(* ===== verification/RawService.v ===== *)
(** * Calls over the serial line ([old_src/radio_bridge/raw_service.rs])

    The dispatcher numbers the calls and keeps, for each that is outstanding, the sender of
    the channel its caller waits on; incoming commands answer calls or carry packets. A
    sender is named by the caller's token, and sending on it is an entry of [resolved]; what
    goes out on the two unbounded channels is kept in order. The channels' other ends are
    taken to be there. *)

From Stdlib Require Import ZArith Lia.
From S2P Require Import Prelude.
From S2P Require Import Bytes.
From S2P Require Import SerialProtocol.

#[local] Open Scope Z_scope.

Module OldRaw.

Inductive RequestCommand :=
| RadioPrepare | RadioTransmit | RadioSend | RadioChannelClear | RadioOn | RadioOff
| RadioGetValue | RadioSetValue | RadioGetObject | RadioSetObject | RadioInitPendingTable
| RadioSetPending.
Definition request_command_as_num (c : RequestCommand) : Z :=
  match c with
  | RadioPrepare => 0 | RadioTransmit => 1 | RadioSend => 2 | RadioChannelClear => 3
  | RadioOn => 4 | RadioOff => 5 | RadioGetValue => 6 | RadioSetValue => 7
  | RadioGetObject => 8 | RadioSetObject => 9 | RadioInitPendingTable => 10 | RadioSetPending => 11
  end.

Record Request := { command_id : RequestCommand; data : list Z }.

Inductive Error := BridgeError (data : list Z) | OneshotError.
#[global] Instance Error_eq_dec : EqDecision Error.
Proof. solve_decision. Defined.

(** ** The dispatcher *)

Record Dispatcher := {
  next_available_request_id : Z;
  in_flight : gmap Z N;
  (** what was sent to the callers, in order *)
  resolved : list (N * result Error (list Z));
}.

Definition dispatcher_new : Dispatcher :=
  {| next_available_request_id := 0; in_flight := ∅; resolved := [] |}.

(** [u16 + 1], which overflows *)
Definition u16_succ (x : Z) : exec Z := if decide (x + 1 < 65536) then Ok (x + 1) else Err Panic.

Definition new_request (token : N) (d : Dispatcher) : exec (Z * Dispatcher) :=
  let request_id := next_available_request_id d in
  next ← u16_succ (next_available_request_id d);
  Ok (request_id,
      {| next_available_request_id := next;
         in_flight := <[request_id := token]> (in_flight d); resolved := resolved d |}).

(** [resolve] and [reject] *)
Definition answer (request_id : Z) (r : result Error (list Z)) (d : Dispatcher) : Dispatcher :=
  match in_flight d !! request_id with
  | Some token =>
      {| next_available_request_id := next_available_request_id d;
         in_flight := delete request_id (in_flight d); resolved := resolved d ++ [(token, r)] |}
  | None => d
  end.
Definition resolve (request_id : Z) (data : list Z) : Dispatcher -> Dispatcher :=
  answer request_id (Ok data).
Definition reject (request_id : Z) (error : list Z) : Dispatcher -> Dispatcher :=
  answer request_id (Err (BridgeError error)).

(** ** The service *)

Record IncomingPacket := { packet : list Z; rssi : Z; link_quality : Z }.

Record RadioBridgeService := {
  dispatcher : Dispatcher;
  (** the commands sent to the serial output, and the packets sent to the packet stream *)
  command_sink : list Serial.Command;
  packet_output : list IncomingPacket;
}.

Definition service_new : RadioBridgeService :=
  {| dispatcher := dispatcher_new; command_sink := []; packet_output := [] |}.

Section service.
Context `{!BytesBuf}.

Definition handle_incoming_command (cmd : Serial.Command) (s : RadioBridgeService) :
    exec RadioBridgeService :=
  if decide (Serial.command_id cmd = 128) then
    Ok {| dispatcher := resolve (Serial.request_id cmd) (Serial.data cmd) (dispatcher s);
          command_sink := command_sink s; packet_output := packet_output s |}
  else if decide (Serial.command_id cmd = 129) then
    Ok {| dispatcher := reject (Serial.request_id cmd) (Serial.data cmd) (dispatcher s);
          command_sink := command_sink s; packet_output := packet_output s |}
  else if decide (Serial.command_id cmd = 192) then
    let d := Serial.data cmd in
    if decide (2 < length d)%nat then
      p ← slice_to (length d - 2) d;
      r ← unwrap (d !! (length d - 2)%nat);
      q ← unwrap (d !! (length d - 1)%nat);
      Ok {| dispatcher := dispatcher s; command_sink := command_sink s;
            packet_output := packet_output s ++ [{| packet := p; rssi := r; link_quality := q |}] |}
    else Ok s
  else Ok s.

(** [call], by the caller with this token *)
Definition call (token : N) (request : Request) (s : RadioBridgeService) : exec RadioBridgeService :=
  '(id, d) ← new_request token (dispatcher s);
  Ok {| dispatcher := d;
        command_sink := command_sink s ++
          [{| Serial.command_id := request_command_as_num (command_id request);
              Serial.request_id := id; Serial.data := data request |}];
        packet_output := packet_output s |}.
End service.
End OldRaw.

==

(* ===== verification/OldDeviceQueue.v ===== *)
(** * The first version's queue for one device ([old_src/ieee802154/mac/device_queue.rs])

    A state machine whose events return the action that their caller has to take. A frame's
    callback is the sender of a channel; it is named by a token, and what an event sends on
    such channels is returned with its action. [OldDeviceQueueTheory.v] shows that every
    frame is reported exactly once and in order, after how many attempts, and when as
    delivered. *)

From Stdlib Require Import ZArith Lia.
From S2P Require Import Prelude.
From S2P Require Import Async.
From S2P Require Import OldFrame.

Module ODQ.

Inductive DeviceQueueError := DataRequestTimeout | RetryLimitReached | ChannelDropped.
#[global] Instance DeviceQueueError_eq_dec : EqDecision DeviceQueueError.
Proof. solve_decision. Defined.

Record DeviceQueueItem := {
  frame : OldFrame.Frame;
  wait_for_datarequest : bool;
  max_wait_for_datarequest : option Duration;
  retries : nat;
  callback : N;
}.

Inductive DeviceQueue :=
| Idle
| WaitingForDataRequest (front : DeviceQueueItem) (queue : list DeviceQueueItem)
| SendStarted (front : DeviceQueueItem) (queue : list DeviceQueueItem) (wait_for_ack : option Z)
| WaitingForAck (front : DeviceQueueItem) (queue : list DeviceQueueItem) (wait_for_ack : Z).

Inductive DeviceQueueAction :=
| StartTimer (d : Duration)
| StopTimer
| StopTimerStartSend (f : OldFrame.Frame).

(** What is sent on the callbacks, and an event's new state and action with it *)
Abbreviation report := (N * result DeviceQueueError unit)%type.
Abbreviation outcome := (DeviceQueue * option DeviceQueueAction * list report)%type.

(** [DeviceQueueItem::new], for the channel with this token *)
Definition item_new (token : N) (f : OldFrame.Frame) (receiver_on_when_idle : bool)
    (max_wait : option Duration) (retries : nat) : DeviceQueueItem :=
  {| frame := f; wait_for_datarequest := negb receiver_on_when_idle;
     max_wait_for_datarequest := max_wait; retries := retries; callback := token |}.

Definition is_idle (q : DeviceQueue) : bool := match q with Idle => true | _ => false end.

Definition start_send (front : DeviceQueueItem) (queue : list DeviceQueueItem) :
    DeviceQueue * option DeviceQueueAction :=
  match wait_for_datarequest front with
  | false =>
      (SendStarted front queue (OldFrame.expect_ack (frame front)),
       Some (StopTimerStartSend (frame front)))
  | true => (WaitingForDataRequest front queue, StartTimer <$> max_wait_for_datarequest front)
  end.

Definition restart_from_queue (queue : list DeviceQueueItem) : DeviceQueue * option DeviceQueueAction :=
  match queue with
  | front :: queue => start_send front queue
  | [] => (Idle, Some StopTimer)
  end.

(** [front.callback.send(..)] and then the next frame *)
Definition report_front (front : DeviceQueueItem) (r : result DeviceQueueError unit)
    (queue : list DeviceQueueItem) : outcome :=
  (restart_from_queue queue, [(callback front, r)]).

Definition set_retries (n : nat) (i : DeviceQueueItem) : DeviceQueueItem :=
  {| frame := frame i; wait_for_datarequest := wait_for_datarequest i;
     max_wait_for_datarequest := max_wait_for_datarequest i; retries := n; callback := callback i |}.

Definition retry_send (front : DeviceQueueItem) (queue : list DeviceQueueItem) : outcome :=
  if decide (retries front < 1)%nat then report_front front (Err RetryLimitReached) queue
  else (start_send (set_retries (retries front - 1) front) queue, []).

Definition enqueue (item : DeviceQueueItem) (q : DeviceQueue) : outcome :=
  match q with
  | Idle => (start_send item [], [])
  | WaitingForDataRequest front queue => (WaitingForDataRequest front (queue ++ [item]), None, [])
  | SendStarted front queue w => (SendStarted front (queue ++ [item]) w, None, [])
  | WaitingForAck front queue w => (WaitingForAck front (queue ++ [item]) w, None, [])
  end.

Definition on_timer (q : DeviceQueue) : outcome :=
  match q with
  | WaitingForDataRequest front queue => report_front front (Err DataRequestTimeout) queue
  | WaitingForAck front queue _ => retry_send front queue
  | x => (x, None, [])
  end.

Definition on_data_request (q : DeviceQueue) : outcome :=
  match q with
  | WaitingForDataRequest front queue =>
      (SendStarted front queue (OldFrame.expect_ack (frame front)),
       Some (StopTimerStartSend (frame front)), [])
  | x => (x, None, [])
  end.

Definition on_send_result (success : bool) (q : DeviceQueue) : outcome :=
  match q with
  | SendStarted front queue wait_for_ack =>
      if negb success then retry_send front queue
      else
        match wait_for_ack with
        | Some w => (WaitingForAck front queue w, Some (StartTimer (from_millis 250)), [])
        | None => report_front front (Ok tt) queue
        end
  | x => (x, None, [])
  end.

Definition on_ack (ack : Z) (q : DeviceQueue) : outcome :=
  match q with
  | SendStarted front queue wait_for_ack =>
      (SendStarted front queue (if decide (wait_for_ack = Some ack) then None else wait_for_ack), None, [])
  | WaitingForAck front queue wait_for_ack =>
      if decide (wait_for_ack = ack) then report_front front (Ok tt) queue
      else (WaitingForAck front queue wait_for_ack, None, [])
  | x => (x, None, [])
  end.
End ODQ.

==

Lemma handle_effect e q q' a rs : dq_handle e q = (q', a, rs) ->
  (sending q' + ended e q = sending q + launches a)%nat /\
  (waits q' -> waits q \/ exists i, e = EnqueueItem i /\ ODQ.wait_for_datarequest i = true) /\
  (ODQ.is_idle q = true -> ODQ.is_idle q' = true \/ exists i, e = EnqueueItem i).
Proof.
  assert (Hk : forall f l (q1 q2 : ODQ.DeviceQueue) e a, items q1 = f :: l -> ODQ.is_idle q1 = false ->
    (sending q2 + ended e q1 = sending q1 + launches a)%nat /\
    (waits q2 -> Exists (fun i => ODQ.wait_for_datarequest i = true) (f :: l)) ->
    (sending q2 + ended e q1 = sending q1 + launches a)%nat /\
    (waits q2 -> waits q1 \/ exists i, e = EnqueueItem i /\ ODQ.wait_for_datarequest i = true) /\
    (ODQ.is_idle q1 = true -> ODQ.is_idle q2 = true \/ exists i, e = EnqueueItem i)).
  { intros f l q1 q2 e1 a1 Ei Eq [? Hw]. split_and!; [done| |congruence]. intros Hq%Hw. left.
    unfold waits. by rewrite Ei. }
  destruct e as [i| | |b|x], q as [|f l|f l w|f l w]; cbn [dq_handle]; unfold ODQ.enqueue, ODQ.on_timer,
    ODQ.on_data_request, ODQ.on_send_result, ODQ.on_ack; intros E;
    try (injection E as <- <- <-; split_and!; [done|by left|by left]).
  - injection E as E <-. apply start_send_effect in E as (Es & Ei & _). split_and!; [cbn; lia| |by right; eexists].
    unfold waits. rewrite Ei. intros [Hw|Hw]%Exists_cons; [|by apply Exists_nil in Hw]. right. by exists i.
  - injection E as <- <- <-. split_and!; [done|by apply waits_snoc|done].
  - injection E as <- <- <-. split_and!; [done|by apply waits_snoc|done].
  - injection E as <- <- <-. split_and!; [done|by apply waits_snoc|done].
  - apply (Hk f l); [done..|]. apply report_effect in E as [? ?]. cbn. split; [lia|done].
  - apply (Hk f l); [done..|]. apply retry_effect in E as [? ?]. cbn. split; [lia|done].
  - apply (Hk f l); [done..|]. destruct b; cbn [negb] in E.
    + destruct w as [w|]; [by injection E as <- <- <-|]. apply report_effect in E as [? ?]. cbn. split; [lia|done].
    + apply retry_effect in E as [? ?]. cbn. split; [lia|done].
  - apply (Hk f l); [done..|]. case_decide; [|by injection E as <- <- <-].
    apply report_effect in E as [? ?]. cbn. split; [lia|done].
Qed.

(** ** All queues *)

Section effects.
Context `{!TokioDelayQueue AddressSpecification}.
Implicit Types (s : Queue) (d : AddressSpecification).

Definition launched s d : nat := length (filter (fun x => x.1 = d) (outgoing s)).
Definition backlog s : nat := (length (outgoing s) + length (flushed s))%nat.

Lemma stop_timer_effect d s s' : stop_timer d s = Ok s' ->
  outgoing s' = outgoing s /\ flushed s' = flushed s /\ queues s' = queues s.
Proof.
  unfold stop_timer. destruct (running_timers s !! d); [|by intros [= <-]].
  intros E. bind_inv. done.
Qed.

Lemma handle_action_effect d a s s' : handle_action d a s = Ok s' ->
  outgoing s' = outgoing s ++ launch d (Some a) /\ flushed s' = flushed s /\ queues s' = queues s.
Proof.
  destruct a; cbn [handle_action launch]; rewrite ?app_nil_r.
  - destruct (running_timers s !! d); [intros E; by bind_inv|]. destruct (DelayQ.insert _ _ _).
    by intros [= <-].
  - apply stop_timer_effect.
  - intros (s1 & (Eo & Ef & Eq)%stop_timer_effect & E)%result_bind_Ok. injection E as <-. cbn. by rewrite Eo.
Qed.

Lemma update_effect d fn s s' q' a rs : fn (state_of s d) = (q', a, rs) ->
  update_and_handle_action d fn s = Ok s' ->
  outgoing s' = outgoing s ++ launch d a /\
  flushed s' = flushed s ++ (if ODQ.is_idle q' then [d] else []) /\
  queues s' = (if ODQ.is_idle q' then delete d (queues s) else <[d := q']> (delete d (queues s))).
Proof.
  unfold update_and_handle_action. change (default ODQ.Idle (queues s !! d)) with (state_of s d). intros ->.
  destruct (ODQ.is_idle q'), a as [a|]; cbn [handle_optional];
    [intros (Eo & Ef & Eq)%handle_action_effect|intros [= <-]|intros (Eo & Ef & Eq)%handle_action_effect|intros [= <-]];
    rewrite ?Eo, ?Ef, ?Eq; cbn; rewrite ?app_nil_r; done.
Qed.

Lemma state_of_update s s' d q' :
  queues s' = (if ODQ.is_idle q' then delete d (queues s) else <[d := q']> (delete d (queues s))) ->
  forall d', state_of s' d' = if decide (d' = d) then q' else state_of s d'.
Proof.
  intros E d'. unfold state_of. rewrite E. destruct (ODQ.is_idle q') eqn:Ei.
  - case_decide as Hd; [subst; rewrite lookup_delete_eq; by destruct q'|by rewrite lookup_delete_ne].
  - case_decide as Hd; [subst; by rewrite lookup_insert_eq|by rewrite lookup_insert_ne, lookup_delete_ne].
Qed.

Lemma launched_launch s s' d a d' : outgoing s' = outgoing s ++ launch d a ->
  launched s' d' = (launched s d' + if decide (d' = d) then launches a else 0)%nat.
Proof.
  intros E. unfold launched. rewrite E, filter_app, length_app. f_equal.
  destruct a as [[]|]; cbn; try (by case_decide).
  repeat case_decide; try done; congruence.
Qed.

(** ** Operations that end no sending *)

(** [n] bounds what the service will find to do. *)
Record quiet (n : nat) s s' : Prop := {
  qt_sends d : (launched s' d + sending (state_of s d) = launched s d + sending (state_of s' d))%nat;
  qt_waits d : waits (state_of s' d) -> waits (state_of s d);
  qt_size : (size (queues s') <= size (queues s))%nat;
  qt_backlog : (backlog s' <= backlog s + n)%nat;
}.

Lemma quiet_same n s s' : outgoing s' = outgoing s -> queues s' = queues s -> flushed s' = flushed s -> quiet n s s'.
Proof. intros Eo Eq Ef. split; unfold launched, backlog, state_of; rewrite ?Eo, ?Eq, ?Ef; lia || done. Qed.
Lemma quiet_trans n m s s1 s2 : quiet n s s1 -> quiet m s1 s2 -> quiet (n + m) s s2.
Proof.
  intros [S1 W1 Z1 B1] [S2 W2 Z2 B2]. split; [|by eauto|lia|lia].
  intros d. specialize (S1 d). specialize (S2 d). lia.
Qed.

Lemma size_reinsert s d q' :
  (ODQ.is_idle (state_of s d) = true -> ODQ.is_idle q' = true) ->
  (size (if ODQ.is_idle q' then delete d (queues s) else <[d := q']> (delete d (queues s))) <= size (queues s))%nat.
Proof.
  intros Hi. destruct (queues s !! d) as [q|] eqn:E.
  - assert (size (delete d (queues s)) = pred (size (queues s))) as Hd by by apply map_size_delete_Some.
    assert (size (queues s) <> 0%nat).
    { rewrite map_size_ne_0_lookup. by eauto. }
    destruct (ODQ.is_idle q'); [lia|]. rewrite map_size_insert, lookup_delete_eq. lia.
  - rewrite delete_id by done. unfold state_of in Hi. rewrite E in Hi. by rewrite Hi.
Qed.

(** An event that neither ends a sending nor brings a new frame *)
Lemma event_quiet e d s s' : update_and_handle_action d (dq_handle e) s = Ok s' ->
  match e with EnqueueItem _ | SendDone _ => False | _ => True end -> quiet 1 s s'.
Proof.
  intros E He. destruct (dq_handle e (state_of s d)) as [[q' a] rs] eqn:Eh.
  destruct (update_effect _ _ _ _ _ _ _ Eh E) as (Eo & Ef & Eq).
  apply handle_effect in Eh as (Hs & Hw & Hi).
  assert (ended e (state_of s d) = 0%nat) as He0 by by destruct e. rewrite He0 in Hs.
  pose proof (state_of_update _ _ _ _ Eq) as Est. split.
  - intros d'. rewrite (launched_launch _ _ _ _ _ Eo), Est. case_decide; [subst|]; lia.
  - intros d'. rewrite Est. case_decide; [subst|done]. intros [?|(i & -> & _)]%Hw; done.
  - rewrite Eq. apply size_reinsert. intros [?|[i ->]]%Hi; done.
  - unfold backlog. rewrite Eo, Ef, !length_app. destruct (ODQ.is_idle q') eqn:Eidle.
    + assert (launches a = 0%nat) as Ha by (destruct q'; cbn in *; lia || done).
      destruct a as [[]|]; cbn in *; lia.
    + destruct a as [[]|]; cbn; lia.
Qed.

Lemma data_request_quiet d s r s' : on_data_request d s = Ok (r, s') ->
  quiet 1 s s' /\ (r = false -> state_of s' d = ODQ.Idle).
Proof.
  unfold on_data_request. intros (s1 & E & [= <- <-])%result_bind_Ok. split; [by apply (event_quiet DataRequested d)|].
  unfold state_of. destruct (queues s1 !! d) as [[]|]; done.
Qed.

## Task
Going through the data above, return each line with the word "subst".

## Exercise result
  - case_decide as Hd; [subst; rewrite lookup_delete_eq; by destruct q'|by rewrite lookup_delete_ne].
  - case_decide as Hd; [subst; by rewrite lookup_insert_eq|by rewrite lookup_insert_ne, lookup_delete_ne].
  - intros d'. rewrite (launched_launch _ _ _ _ _ Eo), Est. case_decide; [subst|]; lia.
  - intros d'. rewrite Est. case_decide; [subst|done]. intros [?|(i & -> & _)]%Hw; done.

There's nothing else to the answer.